Running is a great way to beat the COVID-19 blues; it keeps you energized, as well as physically and mentally fit. As a Skechers performance athlete, I run year-round and participate in competitive races—although virtually since the start of the pandemic. Here are some tips that will help if you’re new to running and don’t know where to get started.
CHECK THE WEATHER
The temperature can change at a moment’s notice in Canada, so make sure to check the weather in the area of your run and dress appropriately. During the summer, it’s best to wear lightweight, loose-fitting clothes. Typically all you need are shorts, a shirt, socks and a good pair of running shoes.
However, running in bad weather can also help work on your mental toughness. When you run, your legs are only as strong as your brain. You must train your brain to keep going despite the weather.
Start slow and easy. Give your body a warm-up period, whether it is stretching or a slower-paced run at first. This should be about five to 10 minutes in length before you pick up speed. Taking the time to do this allows your muscles and joints to loosen up, which reduces the chance of a cramp mid-run while also gradually bringing up your heart rate. My warm-up exercises include jogging slowly, walking, marching and jumping jacks.

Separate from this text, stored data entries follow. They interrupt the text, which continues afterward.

(** * The OAuth2 token-introspection authenticator of oathkeeper

    A shallow embedding of [pipeline/authn/authenticator_oauth2_introspection.go]
    and the properties its specification states about it.

    Conventions of the embedding:
    - a Go [error] result is an [option error] ([None] is [nil]);
      a [(T, error)] result is a [result T];
    - a Go pointer to a struct that may be [nil] is an [option];
    - a Go [map[string]T] is an [option (gmap string T)], [None] being the
      [nil] map;
    - the receiver [a *AuthenticatorOAuth2Introspection] is threaded through
      explicitly: every method returns the authenticator it leaves behind;
    - [errors.WithStack] only attaches a stack trace and is the identity
      here. *)

From Stdlib Require Import ZArith String Ascii Floats List.
From stdpp Require Import gmap strings list fin_maps.
Import ListNotations.
Open Scope string_scope.
Open Scope Z_scope.

(** ** Errors and results *)

(** The error values of [time.ParseDuration]. *)
Inductive time_error : Type :=
| time_invalid_duration (orig : string)
| time_missing_unit (orig : string)
| time_unknown_unit (u orig : string).

(** The error values that travel through the authenticator.  The first five
    are the ones the pipeline knows by name; [Errorf_status] is the
    [errors.Errorf] of the status check; [time_err] wraps what
    [time.ParseDuration] returns; [lib_err] stands for the error values of
    the collaborators (configuration provider, [net/url], [net/http],
    [encoding/json]), told apart by their message only. *)
Inductive error : Type :=
| ErrAuthenticatorNotResponsible
| ErrAuthenticatorNotEnabled (id : string)
| ErrAuthenticatorMisconfigured (id : string) (err : error)
| ErrForbidden (reason : string)
| ErrUnauthorized (reason : string)
| Errorf_status (StatusCode expected : Z)
| time_err (e : time_error)
| lib_err (msg : string).

Inductive result (T : Type) : Type :=
| Ok (v : T)
| Err (e : error).
Arguments Ok {T} v.
Arguments Err {T} e.

(** ** Machine integers *)

(** [uint64] and [int64] arithmetic wraps around. *)
Definition u64 (z : Z) : Z := z mod 2 ^ 64.
Definition i64 (z : Z) : Z := (z + 2 ^ 63) mod 2 ^ 64 - 2 ^ 63.

(** [float64(x)] for a [uint64]: values below [2^63] convert directly,
    larger ones are halved with a sticky low bit and doubled back. *)
Definition float64_of_uint64 (z : Z) : float :=
  if z <? 2 ^ 63 then PrimFloat.of_uint63 (Uint63.of_Z z)
  else PrimFloat.mul
         (PrimFloat.of_uint63 (Uint63.of_Z (Z.lor (Z.shiftr z 1) (Z.land z 1))))
         2%float.

(** [uint64(x)] for a [float64]: truncation towards zero.  Go leaves the
    conversion of negative, infinite and NaN values unspecified; they do not
    occur below and are sent to [0]. *)
Definition uint64_of_float64 (x : float) : Z :=
  match Prim2SF x with
  | S754_finite false m e =>
      if 0 <=? e then u64 (Z.pos m * 2 ^ e) else u64 (Z.pos m / 2 ^ (- e))
  | _ => 0
  end.

(** ** Package [time] *)

Module time.

Definition Duration : Type := Z.

Definition Nanosecond : Duration := 1.
Definition Microsecond : Duration := 1000 * Nanosecond.
Definition Millisecond : Duration := 1000 * Microsecond.
Definition Second : Duration := 1000 * Millisecond.
Definition Minute : Duration := 60 * Second.
Definition Hour : Duration := 60 * Minute.

(** [a * b] on [Duration], an [int64]. *)
Definition mul (a b : Duration) : Duration := i64 (a * b).

Definition byte (c : ascii) : Z := Z.of_N (N_of_ascii c).

Definition is_digit (c : ascii) : bool := (48 <=? byte c) && (byte c <=? 57).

It is important to keep hydrated before and after a run. Drinking five ounces of water 30 minutes before you start running can help you recover quicker after your run, reduce cramping and maximize performance. It is especially important to drink extra water in extreme heat to combat dehydration.
MAKE A SCHEDULE
It can be hard to find motivation to go outdoors and run but you will feel energized and refreshed once you do it. Set a realistic goal and stick to it, unless extreme weather arises. Creating a schedule establishes a routine in your life to provide you with more structure. I set a reminder in my phone calendar on the days that I am running, and also track how many kilometres I ran. To properly adjust, a first-time runner should aim to run about three to four kilometres three days per week in the first month.
Safety Tips during the Pandemic
KEEP YOUR DISTANCE
It’s a good idea to maintain social distancing even when you run. Keep a minimum of two metres (or six feet) between you and other runners or pedestrians. You can also cross the street if you see someone coming your way.
STAY AWAY FROM SURFACES
Try to avoid touching traffic light poles, park benches or fences. Being cognizant of these little details that may cross your path will make a difference in keeping yourself and others safe.
DON’T TOUCH YOUR FACE
This can be tempting—especially if you get something in your eyes or you have an itch. But do your best to not touch your face until you get home, where you can wash your hands first.
Some runners spit when they run, but try to avoid doing this. Keep tissues on hand so that if you must spit, you can do so into a tissue and then dispose of it properly in the garbage.